Figure 5. Putative enhancers active in dopamine neurons link genetic variation to neuropsychiatric disease.

a, GWAS diseases and traits with variants significantly enriched in dopamine TNEs, exons, promoters, and random background regions. Variants for 61 diseases and traits were enriched within TNE-defined putative active enhancers in dopamine neurons with P values below the Bonferroni-corrected significance threshold of 9.64 × 10⁻⁶ by one-sided Fisher’s exact test compared to 71,022 random genomic background regions (see Online Methods). The largest share of traits (N = 11) enriched within putative active enhancers clustered around perturbations of the dopamine system (strawberry color). By contrast, only 43 traits were enriched in promoters (including two involving the dopamine system), 11 in exons, and none in random background regions.

b, Diseases and traits significantly enriched in TNE-defined putative enhancers in dopamine neurons. Variants associated with eleven diseases or medications perturbing the dopamine system (horizontal strawberry colored bars) were dramatically over-localized in dopamine neuron TNE. The number of disease-variants colocalizing to dopamine TNEs for each trait as well as odds ratios (in parenthesis) are shown next to each bar. x-axis, P-values by one-sided Fisher’s exact test (-log₁₀ scale); y-axis, diseases and traits. ADHD, attention deficit hyperactivity disorder; ASD, autism spectrum disorder; MDD, major depressive disorder; ANCA, antineutrophil cytoplasmic antibody; ALL, acute lymphoblastic leukemia; COPD, chronic obstructive pulmonary disorder; QRS duration, a feature on an electrocardiogram.

c, Expression quantitative trait locus analysis reveals transcribed noncoding elements in synapse genes as main cell-autonomous effector of cis-acting genetic variation in human brain dopamine neurons. Manhattan plots for TNE-eQTLs (top), ncRNA-eQTLs (middle), and mRNAs (bottom) are shown. Diamonds indicate eSNPs with RTC scores ≥ 0.85, colors indicate different groups of diseases. Gene symbols of the host loci for these eSNPs are shown (n.a., intergenic regions). Y-axis, P-values of eSNP-transcript associations from Matrix-eQTL linear regression model (N = 84). A false discovery rate (FDR) of 0.05 was considered significant (indicated by the red dashed line); QT interval, another feature on an electrocardiogram.

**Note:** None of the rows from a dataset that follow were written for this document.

(** What [shrinkBuf] computes and leaves. *)
Lemma C_shrinkBuf_full (st : state) :
  geom st ->
  let c0 := band (Num (TRIE1 st + 24 + 3)) (Num (bnot 3)) in
  let buf1 :=
    band (Num (c0 + CHAR1 st - CHAR0 st + 256 + 3)) (Num (bnot 3)) in
  exists st',
    shrinkBuf st = Ret tt st' /\ same_trie st st'
    /\ wasmMemory st' = wasmMemory st
    /\ TRIE1 st + 24 <= c0 < TRIE1 st + 28
    /\ c0 + (CHAR1 st - CHAR0 st) + 256 <= buf1
       < c0 + (CHAR1 st - CHAR0 st) + 260
    /\ ((buf1 = byteLength (buf st) /\ st' = st)
        \/ (buf1 <> byteLength (buf st) /\ CHAR0 st' = c0
            /\ byteLength (buf st') = buf1)).
Proof.
  intros G. pose proof G as (H1 & H2 & H3 & H4 & H5 & H6). cbn zeta.
  unfold shrinkBuf. rewrite H6.
  rewrite read_TRIE1, read_CHAR0, read_CHAR1 by lia.
  cbn [jadd jsub].
  pose proof (round_up_4 (TRIE1 st + 24) ltac:(lia)) as R0. cbn zeta in R0.
  set (c0 := band (Num (TRIE1 st + 24 + 3)) (Num (bnot 3))) in *.
  pose proof (round_up_4 (c0 + CHAR1 st - CHAR0 st + 256) ltac:(lia)) as R1.
  cbn zeta in R1.
  set (buf1 := band (Num (c0 + CHAR1 st - CHAR0 st + 256 + 3))
                    (Num (bnot 3))) in *.
  destruct (Z.eq_dec buf1 (byteLength (buf st))) as [E|E].
  - exists st. unfold resizeBuf. rewrite jeq_Num.
    rewrite (proj2 (Z.eqb_eq _ _) E).
    split; [reflexivity|]. split; [apply C_same_trie_refl; exact G|].
    split; [exact H6|]. split; [lia|]. split; [lia|].
    left. split; [exact E|reflexivity].
  - destruct (C_resizeBuf_spec st c0 buf1 G) as (st' & E' & S & W & C & L);
      try lia.
    exists st'. split; [exact E'|]. split; [exact S|].
    split; [rewrite W; exact H6|].
    split; [lia|]. split; [lia|]. right. tauto.
Qed.

(** [setNeedle] does not touch the trie. *)
Lemma C_setNeedle_trie_at (hn : jsstring) (st : state) (t : tr) :
  trie_at st t ->
  trie_at (setNeedle hn st) t /\ needle (setNeedle hn st) = hn.
Proof.
  intros (G & Nok & Hsh & Hwf & Hseg).
  pose proof G as (G1 & G2 & G3 & G4 & G5 & G6).
  destruct (C_setNeedle_spec hn st ltac:(lia) Nok)
    as (N0 & Nok0 & W0 & L0 & B0).
  set (st0 := setNeedle hn st) in *.
  assert (F0 : forall c k, 64 <= c -> 0 <= k ->
                 fld (buf st0) c k = fld (buf st) c k).
  { intros c k Hc Hk. unfold fld. apply word_ext. intros i Hi.
    rewrite B0 by lia. reflexivity. }
  assert (T0 : TRIE1 st0 = TRIE1 st)
    by (unfold TRIE1; rewrite slot_TRIE1; apply F0; lia).
  assert (C0 : CHAR0 st0 = CHAR0 st)
    by (unfold CHAR0; rewrite slot_CHAR0; apply F0; lia).
  assert (C1 : CHAR1 st0 = CHAR1 st)
    by (unfold CHAR1; rewrite slot_CHAR1; apply F0; lia).
  split; [|exact N0].
  split; [unfold geom; rewrite T0, C0, C1, L0, W0; exact G|].
  split; [exact Nok0|]. split; [|split; assumption].
  rewrite T0. apply (shape_ext 68 (buf st) _ (CHAR0 st) _ (CHAR1 st)).
  - lia.
  - intros a Ha. rewrite B0 by lia. reflexivity.
  - intros i Hi. rewrite C0, B0 by lia. reflexivity.
  - lia.
  - exact Hsh.
Qed.

(** The answer of [trieRef.matchesJS] on a state that holds the trie. *)
Lemma C_ref_matchesJS_walk (st : state) (t : tr) (r : HNBigTrieRef)
    (q : jsstring) (fuel : nat) :
  trie_at st t -> iroot r = Num (ptr t) -> (Trie.size t < fuel)%nat ->
  fst (ref_matchesJS fuel r q st) = Some (Num (walk t (key q))).
Proof.
  intros Ht Hr Hf. unfold ref_matchesJS. cbn [fst]. rewrite Hr.
  destruct (C_setNeedle_trie_at q st t Ht) as [Ht' N].
  rewrite (C_matchesJS_walk _ t fuel Ht' Hf), N. reflexivity.
Qed.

d, Parkinson’s disease-associated variants cis-regulate a noncoding element in the KANSL1 gene in dopamine neurons. The locus plot visualizes P values (y-axis) and chromosomal location (x-axis) of genetic variants associated with susceptibility for PD in the chromosome 17q21 GWAS peak³⁵ (chr17:43,000,000–45,300,000 in hg19). A red diamond visualizes the lead susceptibility variant rs17649553; other PD-associated variants in the locus are represented by circles (r² with the lead SNP is color-coded). 45 Refseq genes are physically localized under this GWAS peak (box). Linkage disequilibrium (LD) blocks are shown as red horizontal bars. P-values extracted from www.pdgene.org for GWAS meta-analysis of 13,708 PD cases and 95,282 controls are shown.

e-f, Increased expression of KANSL1-TNE1 (right panel, red) and decreased expression of LRRC37A4P (left panel, blue) is seen in dopamine neurons of individuals carrying one or two copies of the risk allele (CT/TT) compared to individuals without the risk allele (CC). e, Pile graphs of average RNA-seq reads density aligning to the exon 3–2 and exon 2–1 junctions of LRRC37A4P are visualized for individuals not carrying (cyan) or carrying the risk allele (navy). f, Genomic landscape of KANSL1-TNE1 expression in non-carriers (red-brown) and carriers (red) of the risk allele. KANSL1-TNE1 is expressed from intron 2 of the KANSL1 gene (chr17_44218414_44219042). Note, nearby KANSL1-TNE2 and -TNE3 showing similar expression patterns. KANSL1-TNE1 is expressed from a chromatin state-defined enhancer. Lower tracks display DNase uniformed signal (Roadmap²⁰), stacked H3K27ac, H3K4me1, and H3K4me3 signals (ENCODE²⁵), chromHMM predicted enhancer based on histone modifications (Roadmap²⁰), as well as transcription factor ChIP-seq peak clusters (ENCODE²⁵).

g, Boxplots representing the eQTL relation between the lead PD-associated rs17649553 variant and transcript abundance of KANSL1-TNE1, LRRC37A4P, and MAPT in dopamine neurons. Box plots as in Fig. 3b. P values from Matrix-eQTL linear regression model, N = 84 biologically independent samples.